The U.S. Bureau of Mines collected a surface sample of channel gravel in upper Bear Creek; it contained 0.0021 ounce of gold per cubic yard (Jansons and others, 1984). In 1994 or 1995, a 28-ounce nugget was recovered from the Tabatha mining claim (C. S. Huber, oral communication, 1999).

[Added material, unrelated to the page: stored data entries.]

Lemma array_recipients_are_rejected_before_identity_lookup_witness :
  (let params :=
     Sample.request
       (Sample.rawMail (JString "a@b.com") (JString "Hello World")
        ++ [("replyTo", JArray [JString "c@d.com"])]) in
   exists details,
     details <> []
     /\ POST Sample.env params Sample.world
        = (Throw (ValidationError details), Sample.world, []))
  /\ (let params :=
        Sample.request (Sample.mail "hello@mly.fyi" (Many ["a@b.com"; "c@d.com"]) "Hello") in
      handle Sample.env params Sample.world
      = (Throw (HttpError "bad_request" "Multiple recipients are not supported."),
         advance (advance Sample.world),
         [EAuthenticate (context params); EFindProject "project_1"])).
Proof.
  split; intros params.
  - exact (proj1 (array_recipients_are_rejected_before_identity_lookup Sample.env)
             params Sample.world eq_refl).
  - exact (proj2 (array_recipients_are_rejected_before_identity_lookup Sample.env)
             params Sample.world Sample.key
             Sample.project
             sample_healthy eq_refl eq_refl eq_refl).
Defined.

(** ** The body-content rule *)

(** What [validate] tests for [text] and [html] is whether the raw field
    holds content: the schema turns a string of white space into [""], and
    [""] is falsy. *)
Lemma optionalText_truthy :
  forall rule path v,
    Js.truthy (Joi.value (Joi.string_ rule Joi.optionalText path v)) = hasContent v.
Proof.
  intros rule path v. destruct v; try reflexivity.
  unfold Joi.string_, Joi.optionalText, hasContent, Js.truthy.
  cbn [Joi.lowercase Joi.allowEmpty Joi.email Joi.required andb].
  destruct (String.eqb (Js.trim s) "") eqn:E; cbn [Joi.value Joi.ok negb].
  - apply String.eqb_eq in E. rewrite E. reflexivity.
  - rewrite E. reflexivity.
Qed.

Lemma required_string_value :
  forall rule sch path v,
    Joi.required sch = true ->
    Joi.errors (Joi.string_ rule sch path v) = [] ->
    exists s, Joi.value (Joi.string_ rule sch path v) = Some s.
Proof.
  intros rule sch path v Hreq. destruct v; cbn; rewrite ?Hreq; cbn;
    try discriminate.
  destruct (String.eqb _ ""); [destruct (Joi.allowEmpty sch)|];
    cbn; try discriminate.
  - intros _. eexists. reflexivity.
  - destruct (Joi.email sch && negb (rule _)); cbn; try discriminate.
    intros _. eexists. reflexivity.
Qed.

Lemma headerEntry_keeps_value :
  forall rule kv acc,
    Joi.value acc <> None -> Joi.value (Joi.headerEntry rule acc kv) <> None.
Proof.
  intros rule [k v] acc H. unfold Joi.headerEntry.
  destruct (String.eqb (Js.trim k) ""); [exact H|].
  cbn. destruct (Joi.value acc); [|congruence].
  destruct (Joi.value (Joi.string_ rule Joi.requiredString _ v)); discriminate.
Qed.

Lemma headers_value :
  forall rule v,
    Joi.errors (Joi.headers_ rule v) = [] ->
    exists h, Joi.value (Joi.headers_ rule v) = Some h.
Proof.
  intros rule v. destruct v; cbn; try discriminate.
  - intros _. eexists. reflexivity.
  - intros _.
    assert (G : forall acc : Joi.Outcome (list (string * string)),
               Joi.value acc <> None ->
               Joi.value (fold_left (Joi.headerEntry rule) o acc) <> None).
    { induction o as [|kv o IH]; intros acc H; cbn.
      - exact H.
      - apply IH, headerEntry_keeps_value, H. }
    specialize (G (Joi.ok (Some [])) ltac:(discriminate)).
    destruct (Joi.value (fold_left (Joi.headerEntry rule) o (Joi.ok (Some []))));
      [eexists; reflexivity | congruence].
Qed.

(** A body that passes the schema has a value, whose [text] and [html] are
    truthy exactly when the raw fields hold content. *)
Lemma schema_value :
  forall env raw,
    Joi.errors (schema env raw) = [] ->
    exists value,
      Joi.value (schema env raw) = Some value
      /\ Js.truthy (text value) = hasContent (prop "text" raw)
      /\ Js.truthy (html value) = hasContent (prop "html" raw).
Proof.
  intros env raw E. unfold schema in *. cbn [Joi.errors Joi.value] in *.
  apply app_eq_nil in E. destruct E as [Efrom E].
  apply app_eq_nil in E. destruct E as [Eto E].
  apply app_eq_nil in E. destruct E as [_ E].
  apply app_eq_nil in E. destruct E as [Esubject E].
  apply app_eq_nil in E. destruct E as [_ E].
  apply app_eq_nil in E. destruct E as [_ Eheaders].
  destruct (required_string_value _ Joi.requiredString _ _ eq_refl Efrom) as [f ->].
  destruct (required_string_value _ Joi.requiredEmail _ _ eq_refl Eto) as [t ->].
  destruct (required_string_value _ Joi.requiredString _ _ eq_refl Esubject) as [s ->].
  destruct (headers_value _ _ Eheaders) as [h ->].
  eexists. split; [reflexivity|].
  cbn [text html]. split; apply optionalText_truthy.
Qed.
(** * OTX IPv4 ETL connector: a shallow embedding of [etl_connector.py]

    The script collects IPv4 addresses, fetches the "general" indicator
    document of each one from AlienVault OTX with a bounded retry loop,
    wraps it in a record and writes it to a MongoDB collection (or prints it
    in dry-run mode).

    Python values are embedded as follows.
    - [str] is [string]; a character is a code point below 256.
    - [int] is [Z].
    - a decoded JSON value is [json]; a [dict] with string keys is a
      [gmap string json].
    - code that raises, reads the outside world or prints runs in the monad
      [M]: a state transformer over [state] whose result is a value or a
      raised exception.  Everything the script cannot decide on its own (the
      replies of the HTTP endpoint, the clock, the process environment, the
      file system, the document store, the sleeps the operating system
      grants) is read from a [world]. *)

From stdpp Require Import base option list gmap strings pretty.
From Stdlib Require Import ZArith NArith Ascii Lia.

#[local] Set Warnings "-register-all".
#[local] Open Scope Z_scope.

(* ================================================================= *)
(** ** Python strings *)

Module Str.

(** Truth value of a [str]: only the empty string is false. *)
Definition truthy (s : string) : bool :=
  match s with
  | EmptyString => false
  | String _ _ => true
  end.

(** Characters removed by [str.strip()]: the code points below 256 for
    which [str.isspace] holds. *)
Definition is_whitespace (c : ascii) : bool :=
  let n := N_of_ascii c in
  ((9 <=? n) && (n <=? 13) || (28 <=? n) && (n <=? 32)
   || (n =? 133) || (n =? 160))%N.

Fixpoint lstrip (s : string) : string :=
  match s with
  | EmptyString => EmptyString
  | String c r => if is_whitespace c then lstrip r else s
  end.

(** Trailing whitespace removed: the end of [s] is dropped as long as what
    follows a character is empty and the character is whitespace. *)
Fixpoint rstrip (s : string) : string :=
  match s with
  | EmptyString => EmptyString
  | String c r =>
      match rstrip r with
      | EmptyString =>
          if is_whitespace c then EmptyString else String c EmptyString
      | String d r' => String c (String d r')
      end
  end.

(** [s.strip()] *)
Definition strip (s : string) : string := rstrip (lstrip s).

(** [s.startswith(c)] for a one-character prefix. *)
Definition startswith (c : ascii) (s : string) : bool :=
  match s with
  | EmptyString => false
  | String d _ => bool_decide (d = c)
  end.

Hand mining and suction dredging was still taking place in 2000.
Indication of production Yes
Reserve estimates The U.S. Bureau of Mines estimated that there is greater than 3,000,000 yards of auriferous gravels in the Bear Creek drainage (Jansons and others, 1984).
Production notes The U.S. Bureau of Mines estimated production since 1894 at 4,000 to 6,000 ounces of gold, of which less than 1,000 to 1,500 ounces have been produced since 1975 (Jansons and others, 1984).

References

MRDS Number A010624

References

Hoekzema, R.P., and Sherman, G.E., 1983, Mineral investigations in the Chugach National Forest, Alaska (Peninsula study area): U.S. Bureau of Mines in-house report; held at U.S. Bureau of Land Management Alaska State Office, Anchorage, 524 p.